NFL owners have more to worry about these days than just the work stoppage with the players. The evidence continues to mount that repetitive blows to the head — both concussive and sub-concussive –from football contact can lead to depression, violent and erratic behavior, and other mental disorders.

Several researchers, including pathologists Dr. Bennet Omalu and Dr. Ann McKee, have found brain damage, chronic traumatic encephalopathy (CTE), in a growing number of deceased NFL players.

McKee’s research team recently found CTE in former NFL star Dave Duerson. Duerson had suspected he had CTE for awhile. In a final note before committing suicide at age 50, Duerson asked researchers to analyze his brain. He shot himself in the chest instead of the head to preserve his brain for analysis.

“Dave Duerson had the classic pathology of [CTE] and severe involvement of all the [brain regions] that affect judgment, inhibition, impulse, mood control and memory,” McKee said.

Meanwhile, the NFL seems to be employing a variety of legal and public relations tactics designed to distance the league from any culpability.

“This shows that the NFL is frightened about getting sued,” Dr.
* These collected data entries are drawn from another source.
(** ** Negotiated limits *)

Lemma getitem_ret d i w v w' :
  0 <= i ->
  getitem d i w = Ret v w' ->
  w' = w /\ nth_error d (Z.to_nat i) = Some v.
Proof.
  intros Hi. unfold getitem.
  replace (i <? 0) with false by (symmetry; apply Z.ltb_ge; lia).
  destruct (_ || _); [discriminate|].
  destruct (nth_error d (Z.to_nat i)); [|discriminate].
  unfold ret. intros H; inversion H; subst. auto.
Qed.

Lemma send_can_msg_ret rx fuel msg w resp w1 :
  send_can_msg rx fuel msg true w = Ret resp w1 ->
  self w1 = self w /\ stdout w1 = stdout w /\ exists r, resp = Some r.
Proof.
  intros H.
  destruct (send_can_msg_world rx fuel msg true w) as (k & n & Hk).
  rewrite H in Hk. cbn in Hk. subst w1.
  split; [reflexivity|]. split; [reflexivity|].
  unfold send_can_msg, bind in H.
  destruct (bus_send msg w); try discriminate.
  destruct (wait_for_response _ _ _ _ _); try discriminate.
  inversion H. eexists; reflexivity.
Qed.

(** C7, as stated, fails: after a PROGRAM_START reply with byte 3 = 8 and
    byte 4 = 2 the stored per-frame capacity is 6, not 8, and no field
    holds 2; the other field written is 12. *)
Lemma C7_program_start_stores_derived_values :
  nth_error (data ok_reply) 3 = Some 8 /\
  nth_error (data ok_reply) 4 = Some 2 /\
  exists w',
    execute rx_ok 10 PROGRAM_START no_kwargs world0 = Ret (Some ok_reply) w' /\
    _max_data_prg (self w') = 6 /\
    _max_data_prg (self w') <> 8 /\
    _data_len (self w') = 12 /\
    _max_data (self w') = 8.
Proof.
  split; [reflexivity|]. split; [reflexivity|].
  eexists. split; [vm_compute; reflexivity|].
  cbn. repeat split; try reflexivity. discriminate.
Qed.
(** * PoUW CAPTCHA widget: shard inference engine, proof generator and session

    A shallow embedding of
      - [packages/widget/src/ml/shard-engine.ts]  (NeuralLayer, ShardInferenceEngine),
      - [packages/widget/src/utils/crypto.ts]     (sha256, hashData),
      - [packages/widget/src/core/session.ts]     (CaptchaSession),
      - [packages/widget/src/core/captcha.ts]     (PoUWCaptcha.waitForVerification),
      - the server-side sharding utility          (mergeShards),
    followed by the properties established about them.

    Conventions.  A JavaScript [number] is an IEEE-754 binary64 value, i.e. a
    primitive [float].  A [Float32Array] is the sequence of 32-bit patterns held
    by its buffer: reading an element widens the binary32 value to a number,
    writing one rounds the number to binary32 (round to nearest, ties to even).
    Reading past the end of an array gives [undefined], which every arithmetic
    use below converts to NaN.  Array lengths, shape entries and loop counters
    are natural numbers: a negative or fractional shape entry is outside the
    model.  JavaScript's arithmetic on them is exact below 2^53; an array
    whose length is computed from shapes is created only within the host's
    limit, itself below 2^53, and the constructor throws a RangeError beyond
    it.  Exceptions are explicit results. *)

From Stdlib Require Import ZArith QArith Qabs Lia List Sorted Permutation String Ascii Bool Arith.
From Stdlib Require Import Floats DecimalString.
Import ListNotations.

Set Warnings "-inexact-float".
Close Scope Q_scope.

(** ** JavaScript values *)

Module JS.

Definition number := float.

(** [ToNumber(undefined)]. *)
Definition undefined_number : number := nan.

Inductive Exception :=
| Error (message : string)           (* throw new Error(message) *)
| RangeError (message : string)      (* typed-array construction *)
| InvalidCharacterError.             (* DOMException raised by atob *)

Inductive Completion (A : Type) :=
| Normal (a : A)
| Throw (e : Exception).
Arguments Normal {A} a.
Arguments Throw {A} e.

Definition bind {A B} (c : Completion A) (k : A -> Completion B) : Completion B :=
  match c with
  | Normal a => k a
  | Throw e => Throw e
  end.

(** [for (let i = 0; i < n; i++) acc = body(i, acc)]. *)
Definition for_loop {A} (n : nat) (body : nat -> A -> A) (init : A) : A :=
  fold_left (fun acc i => body i acc) (seq 0 n) init.

(** The number [n] of a natural counter (exact below 2^53). *)
Definition of_nat (n : nat) : number :=
  SF2Prim (binary_normalize prec emax (Z.of_nat n) 0 false).

(** The number of an integer (exact for magnitudes below 2^53). *)
Definition of_Z (z : Z) : number :=
  SF2Prim (binary_normalize prec emax z 0 false).

(** [Math.round]: the nearest integer, halves going up; the sign of zero is kept. *)
Definition Math_round (x : number) : number :=
  match Prim2SF x with
  | S754_finite s m e =>
      if (0 <=? e)%Z then x
      else
        let d := (2 ^ (- e))%Z in
        let n := ((2 * (if s then Zneg m else Zpos m) + d) / (2 * d))%Z in
        if (n =? 0)%Z then (if s then neg_zero else zero) else of_Z n
  | _ => x
  end.

(** [n.toString()] and [`${n}`] for a natural number. *)
Definition nat_toString (n : nat) : string :=
  NilZero.string_of_uint (Nat.to_uint n).

End JS.

(** ** Float32Array *)

Module F32.

Import JS.

(** Rounding of a binary64 value to binary32 (to nearest, ties to even). *)
Definition SFround32 (x : spec_float) : spec_float :=
  match x with
  | S754_finite s m e => binary_normalize 24 128 (if s then Zneg m else Zpos m) e s
  | _ => x
  end.

Definition sign_bit (s : bool) : Z := if s then 0x80000000%Z else 0%Z.

(** The 32-bit pattern written when the number [x] is stored in an element.
    The language leaves the encoding of NaN to the implementation; the quiet
    NaN 0x7FC00000 is taken here. *)
Definition bits (x : number) : Z :=
  match SFround32 (Prim2SF x) with
  | S754_zero s => sign_bit s
  | S754_infinity s => (sign_bit s + 0x7F800000)%Z
  | S754_nan => 0x7FC00000%Z
  | S754_finite s m e =>
      (sign_bit s +
       (if (Zpos m <? 0x800000)%Z then Zpos m
        else (e + 150) * 0x800000 + (Zpos m - 0x800000)))%Z
  end.

(** The number read from an element holding the pattern [w]. *)
Definition value (w : Z) : number :=
  let s := Z.testbit w 31 in
  let E := Z.land (Z.shiftr w 23) 0xFF in
  let M := Z.land w 0x7FFFFF in
  SF2Prim
    (if (E =? 255)%Z then (if (M =? 0)%Z then S754_infinity s else S754_nan)
     else if (E =? 0)%Z then
       match M with
       | Zpos p => S754_finite s p (-149)
       | _ => S754_zero s
       end
     else
       match (M + 0x800000)%Z with
       | Zpos p => S754_finite s p (E - 150)
       | _ => S754_nan
       end).


Definition t := list Z.

(** The elements of an array of length [n] as it is created: [n] zeros.
    Whether [new Float32Array(n)] creates it is for the host to say (see
    [new_Float32Array] below). *)
Definition make (n : nat) : t := repeat 0%Z n.

(** [new Float32Array(numbers)]. *)
Definition from (l : list number) : t := map bits l.

(** [a[i]] in an arithmetic context. *)
Definition get (a : t) (i : nat) : number :=
  match nth_error a i with
  | Some w => value w
  | None => undefined_number
  end.

Fixpoint update (a : t) (i : nat) (w : Z) : t :=
  match a, i with
  | [], _ => []
  | _ :: r, O => w :: r
  | x :: r, S j => x :: update r j w
  end.

(** [a[i] = x]; a write past the end of a typed array is ignored. *)
Definition set (a : t) (i : nat) (x : number) : t := update a i (bits x).

(** [a.map(f)]: a new array of the same length. *)
Definition map_elements (f : number -> number) (a : t) : t :=
  List.map (fun w => bits (f (value w))) a.

(** The numbers held by an array. *)
Definition values (a : t) : list number := List.map value a.

End F32.

Definition Float32Array := F32.t.

(** ** Wire types ([types.ts]) *)

Module NeuralLayerConfig.
Record t := {
  name : string;
  type : string;
  weights : list JS.number;
  biases : list JS.number;
  inputShape : list nat;
  outputShape : list nat;
  activation : string
}.
End NeuralLayerConfig.

Module ModelShard.
Record t := {
  index : Z;
  name : string;
  layerType : string;
  inputShape : list nat;
  outputShape : list nat;
  layers : list NeuralLayerConfig.t
}.
End ModelShard.

Module Prediction.
Record entry := { entry_label : string; entry_confidence : JS.number }.
Record t := {
  label : string;
  confidence : JS.number;
  topK : list entry
}.
End Prediction.

Inductive Difficulty := easy | medium | hard.

Module ShardTask.
Record t := {
  taskId : string;
  sampleId : string;
  modelName : string;
  modelVersion : string;
  shards : list ModelShard.t;
  inputData : string;
  inputShape : list nat;
  expectedLayers : nat;
  difficulty : Difficulty;
  expectedTimeMs : JS.number;
  groundTruthKey : string;
  labels : list string;
  (* whether an [onProgress] callback is attached; its calls are recorded
     in the world's [progress_log] *)
  onProgress : bool
}.
End ShardTask.

Module InferenceProof.
Record t := {
  taskId : string;
  sampleId : string;
  layerCount : nat;
  outputHashes : list string;
  predictionHash : string;
  proofHash : string;
  timestamp : JS.number
}.
End InferenceProof.

(** ** The host platform

    Functions of the browser that the code calls and that are not part of the
    repository.  [Math_exp] and [Math_tanh] are implementation-approximated;
    [atob] returns [None] where the browser raises InvalidCharacterError;
    [digest_SHA256] is [crypto.subtle.digest('SHA-256', _)].
    [Float32Array_max_length] is the longest array that
    [new Float32Array(n)] creates for a length [n] computed from the shapes
    of a layer: beyond it the constructor throws a RangeError.  The limit
    differs from host to host; it is at most 2^53 - 1, the largest length
    that the language accepts, and every host is taken to create arrays of
    up to 65536 elements.  An array as long as one that exists already (a
    copy, the result of [map]) is taken to be created. *)

Class Platform := {
  Math_exp : JS.number -> JS.number;
  Math_tanh : JS.number -> JS.number;
  atob : string -> option string;
  digest_SHA256 : list Byte.byte -> list Byte.byte;
  JSON_stringify : Prediction.t -> string;
  Float32Array_max_length : N;
  Float32Array_max_length_range :
    (65536 <= Float32Array_max_length <= 9007199254740991)%N
}.

(** [new Float32Array(n)] for a length [n] that is a natural number: the
    array of [n] zeros, or a RangeError when the host does not create an
    array that long. *)
Definition new_Float32Array `{Platform} (n : nat) : JS.Completion Float32Array :=
  if (N.of_nat n <=? Float32Array_max_length)%N then JS.Normal (F32.make n)
  else JS.Throw (JS.RangeError ("Invalid typed array length: " ++ JS.nat_toString n)).

(** The clocks and the observable calls made on the outside.  A call
    [onProgress((i + 1) / n)] is recorded as the fraction [(i + 1) # n], whose
    quotient is the number that the callback receives; the callback is taken
    to return. *)
Record World := {
  performance_now : nat -> JS.number;   (* the k-th reading of a clock *)
  Date_now : nat -> JS.number;
  ticks : nat;                          (* clock readings made so far *)
  progress_log : list Q                 (* arguments of onProgress, oldest first *)
}.

Definition tick (w : World) : World :=
  {| performance_now := performance_now w; Date_now := Date_now w;
     ticks := S (ticks w); progress_log := progress_log w |}.

Definition read_performance_now (w : World) : JS.number * World :=
  (performance_now w (ticks w), tick w).

Definition read_Date_now (w : World) : JS.number * World :=
  (Date_now w (ticks w), tick w).

Definition report_progress (q : Q) (w : World) : World :=
  {| performance_now := performance_now w; Date_now := Date_now w;
     ticks := ticks w; progress_log := progress_log w ++ [q] |}.

(** ** NeuralLayer ([shard-engine.ts]) *)

Module NeuralLayer.

Import JS.
Local Open Scope float_scope.

Record t := {
  name : string;
  type : string;
  weights : Float32Array;
  biases : Float32Array;
  inputShape : list nat;
  outputShape : list nat;
  activation : string;
  lastExecutionTime : number
}.

(** [new NeuralLayer(config)]. *)
Definition new (config : NeuralLayerConfig.t) : t :=
  {| name := NeuralLayerConfig.name config;
     type := NeuralLayerConfig.type config;
     weights := F32.from (NeuralLayerConfig.weights config);
     biases := F32.from (NeuralLayerConfig.biases config);
     inputShape := NeuralLayerConfig.inputShape config;
     outputShape := NeuralLayerConfig.outputShape config;
     activation := NeuralLayerConfig.activation config;
     lastExecutionTime := 0 |}.

Definition set_lastExecutionTime (L : t) (ms : number) : t :=
  {| name := name L; type := type L; weights := weights L; biases := biases L;
     inputShape := inputShape L; outputShape := outputShape L;
     activation := activation L; lastExecutionTime := ms |}.

(** [shape[k]]: [None] is [undefined]. *)
Definition dim (shape : list nat) (k : nat) : option nat := nth_error shape k.

(** [shape[shape.length - 1]]. *)
Definition last_dim (shape : list nat) : option nat :=
  nth_error shape (List.length shape - 1).

(** A loop guard [i < n] and the length of [new Float32Array(n)] when [n] may
    be [undefined]: the guard is then false and the array is empty. *)
Definition bound (n : option nat) : nat :=
  match n with
  | Some k => k
  | None => O
  end.

(** [Math.max(a, b)]. *)
Definition Math_max (a b : number) : number :=
  if is_nan a || is_nan b then nan
  else if a <? b then b
  else if b <? a then a
  else if get_sign a then b else a.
Gabe Mirkin, sports medicine pioneer and erstwhile Redskins consultant, told Washington City Paper. “Mark my words: The NFL is going to be at the end of a lawsuit where a guy says they should be paying for this or that criminal behavior, because some guy got hit in the head too much playing football, and a jury will be convinced of that. And that is a reasonable argument. The brain controls everything. And there’s accumulating evidence to show that getting hit in the head can cause anything to change — thought processes, mood, anything. The NFL has to act like it’s taking action.”

While we continue to monitor the latest research on sports-related concussions, the League of Fans proposes that, at a minimum, all sports leagues — at all levels — be required to implement an education campaign on concussions and a research-based policy for preventing and treating them.